# [Data for this task]
Section limit_req.
Context {F : Type} `{Floats F} `{HttpTypes}.

Record Bucket : Type := { excess : F; last : Instant }.

(** [Ok (delay, excess)] admits; [nodelay] only skips the sleep. *)
Definition leaky_bucket_step (old_excess elapsed_secs rate burst : F) (nodelay : bool) : Result (F * F) unit :=
  let excess := f_max (f_add (f_sub old_excess (f_mul elapsed_secs rate)) f_one) f_zero in
  if f_gt excess burst then Err () else Ok (f_div excess rate, excess).

Definition bucket_incoming (bucket : Bucket) (now : Instant) (rate burst : F) (nodelay : bool) : Result F unit * Bucket :=
  let elapsed := as_secs_f64 (duration_since now (last bucket)) in
  match leaky_bucket_step (excess bucket) elapsed rate burst nodelay with
  | Ok (delay, new_excess) => (Ok delay, {| excess := new_excess; last := now |})
  | Err e => (Err e, bucket)
  end.

Record PluginConfig : Type := {
  rate : F;
  burst : F;
  key_type : KeyType;
  key : string;
  rejected_code : Z;
  rejected_msg : option string;
  nodelay : bool;
  policy : Policy;
}.

Definition validate_rate (value : F) : bool := f_finite value && f_gt value f_zero.
Definition validate_burst (value : F) : bool := f_finite value && negb (f_gt f_zero value).

Definition PluginConfig_try_from (config : PluginConfig) : ProxyResult PluginConfig :=
  if validate_rate (rate config) && validate_burst (burst config) && validate_key (key config) &&
     validate_rejected_code (rejected_code config) && validate_rejected_msg (rejected_msg config)
  then let? _ := ensure_local (policy config) "limit-req" in Ok config
  else Err (Validation "Invalid limit-req plugin config").

(** What the sweep takes for drained. *)
Definition drained (config : PluginConfig) (now : Instant) (b : Bucket) : bool :=
  negb (f_gt (excess b) (f_mul (as_secs_f64 (duration_since now (last b))) (rate config))).

(** The locked part of [request_filter]: the delay, unless rejected. *)
Definition admit_request (config : PluginConfig) (k : string) (now : Instant) (s : Shard Bucket) : option F * Shard Bucket :=
  let '(slot, s) := admit_key k LIMIT_REQ_OVERFLOW (sweep (drained config now) Restore) s in
  match entries s !! slot with
  | None => (Some f_zero, fill slot {| excess := f_zero; last := now |} s)
  | Some b =>
    match bucket_incoming b now (rate config) (burst config) (nodelay config) with
    | (Ok delay, b) => (Some delay, fill slot b s)
    | (Err _, b) => (None, fill slot b s)
    end
  end.

Context (hash : string -> Z).

(** The verdict, the time to sleep before it, and the shards. *)
Definition request_filter (config : PluginConfig) (session : Session) (now : Instant) (shards : list (Shard Bucket)) :
    FilterVerdict * option F * list (Shard Bucket) :=
  let k := apisix_key session (key config) (match key_type config with VarCombination => true | Var => false end) in
  let idx := shard_idx hash k in
  match shards !! idx with
  | None => (Continue, None, shards)
  | Some s =>
    let '(delay, s) := admit_request config k now s in
    let shards := <[idx := s]> shards in
    match delay with
    | None => (Reject (policy_rejection {| code := rejected_code config; msg := rejected_msg config |}), None, shards)
    | Some delay => (Continue, if f_gt delay f_zero && negb (nodelay config) then Some delay else None, shards)
    end
  end.

(** ** Requests of one key

    A shard serving requests of key [k] at the given times: the delay of each,
    [None] for a rejection.  The mutex of the shard makes each one a step. *)
Fixpoint run_key (config : PluginConfig) (k : string) (s : Shard Bucket) (times : list Instant) : list (option F) * Shard Bucket :=
  match times with
  | [] => ([], s)
  | t :: times => let '(d, s) := admit_request config k t s in let '(ds, s) := run_key config k s times in (d :: ds, s)
  end.
Definition admitted (ds : list (option F)) : nat := length (omap (fun d => d) ds).

(** A tracked key keeps its slot and is never swept by its own requests. *)
Lemma admit_tracked config k now s b : entries s !! k = Some b ->
  (admit_request config k now s).1 = match (bucket_incoming b now (rate config) (burst config) (nodelay config)).1 with Ok d => Some d | Err _ => None end /\
  entries (admit_request config k now s).2 !! k = Some (bucket_incoming b now (rate config) (burst config) (nodelay config)).2.
Proof.
  intros Hb. unfold admit_request, admit_key, contains_key. rewrite Hb, bool_decide_true by eauto. cbn. rewrite Hb.
  destruct (bucket_incoming b now _ _ _) as [[d|[]] b'] eqn:E; cbn; by rewrite lookup_insert_eq.
Qed.

(** A key not yet tracked gets a bucket of its own while its shard has room. *)
Lemma admit_new config k now s : entries s !! k = None -> (shard_len s < PER_SHARD_REGULAR_MAX)%nat ->
  (admit_request config k now s).1 = Some f_zero /\
  entries (admit_request config k now s).2 !! k = Some {| excess := f_zero; last := now |}.
Proof.
  intros Hb Hlen. unfold admit_request, admit_key, contains_key. rewrite Hb, bool_decide_false by by intros [? ?].
  destruct (PER_SHARD_REGULAR_MAX <=? shard_len s)%nat eqn:E1; [apply Nat.leb_le in E1; lia|].
  destruct (shard_len s <? PER_SHARD_REGULAR_MAX)%nat eqn:E2; [|apply Nat.ltb_ge in E2; lia].
  cbn [negb andb orb]. rewrite E2. cbn [shard_touch entries]. unfold update_field. cbn. rewrite Hb. cbn. by rewrite lookup_insert_eq.
Qed.

End limit_req.

(** ** Exact arithmetic *)

#[export] Instance exact : Floats Q := {
  f_zero := 0%Q; f_one := 1%Q;
  f_sub := Qminus; f_add := Qplus; f_mul := Qmult; f_div := Qdiv;
  f_max a b := if Qle_bool a b then b else a;
  f_gt a b := negb (Qle_bool a b);
  f_finite _ := true;
  as_secs_f64 d := (d # 1000000000)%Q;
}.

Open Scope Q_scope.

Lemma f_max_spec (a b : Q) : (a <= b /\ f_max a b = b) \/ (b <= a /\ f_max a b = a).
Proof.
  cbn. destruct (Qle_bool a b) eqn:E; [left; by apply Qle_bool_iff in E|right]. split; [|done].
  destruct (Qlt_le_dec b a) as [Hlt|Hle]; [by apply Qlt_le_weak|]. apply Qle_bool_iff in Hle. congruence.
Qed.

Lemma f_gt_spec (a b : Q) : f_gt a b = negb (Qle_bool a b). Proof. done. Qed.

Definition seconds (d : Duration) : Q := d # 1000000000.

Lemma seconds_sub a b : (b <= a)%Z -> seconds (duration_since a b) == seconds a - seconds b.
Proof. intros Hab. unfold seconds, duration_since. rewrite Z.max_r by lia. unfold Qminus, Qplus, Qopp, Qeq. cbn. lia. Qed.

Lemma seconds_le a b : (b <= a)%Z -> seconds b <= seconds a.
Proof. unfold seconds, Qle. cbn. lia. Qed.

(** The level a request arrives at. *)
Definition level (b : @Bucket Q) (now : Instant) (rate : Q) : Q := f_max (excess b - seconds (duration_since now (last b)) * rate + 1) 0.

Lemma level_spec b now rate : (last b <= now)%Z ->
  0 <= level b now rate /\ excess b - rate * (seconds now - seconds (last b)) + 1 <= level b now rate /\
  (level b now rate == excess b - rate * (seconds now - seconds (last b)) + 1 \/ level b now rate == 0).
Proof.
  intros Hle. unfold level. pose proof (seconds_sub now (last b) Hle) as Hs.
  assert (Hm : seconds (duration_since now (last b)) * rate == rate * (seconds now - seconds (last b))) by (rewrite Hs; ring).
  revert Hm. generalize (seconds (duration_since now (last b)) * rate). intros q Hq.
  destruct (f_max_spec (excess b - q + 1) 0) as [[H1 ->]|[H1 ->]]; rewrite <- Hq; split_and!; lra.
Qed.

(** The transition over exact numbers. *)
Lemma bucket_incoming_spec b now (rate burst : Q) nodelay :
  bucket_incoming b now rate burst nodelay =
  if Qle_bool (level b now rate) burst then (Ok (level b now rate / rate), {| excess := level b now rate; last := now |}) else (Err (), b).
Proof. unfold bucket_incoming, leaky_bucket_step. fold (seconds (duration_since now (last b))). fold (level b now rate). rewrite f_gt_spec. by destruct (Qle_bool _ burst). Qed.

# [What the task asks]
Please transcribe the data exactly from its first line. End with the line that contains "if f_gt excess".

# [Answer]
Section limit_req.
Context {F : Type} `{Floats F} `{HttpTypes}.

Record Bucket : Type := { excess : F; last : Instant }.

(** [Ok (delay, excess)] admits; [nodelay] only skips the sleep. *)
Definition leaky_bucket_step (old_excess elapsed_secs rate burst : F) (nodelay : bool) : Result (F * F) unit :=
  let excess := f_max (f_add (f_sub old_excess (f_mul elapsed_secs rate)) f_one) f_zero in
  if f_gt excess burst then Err () else Ok (f_div excess rate, excess).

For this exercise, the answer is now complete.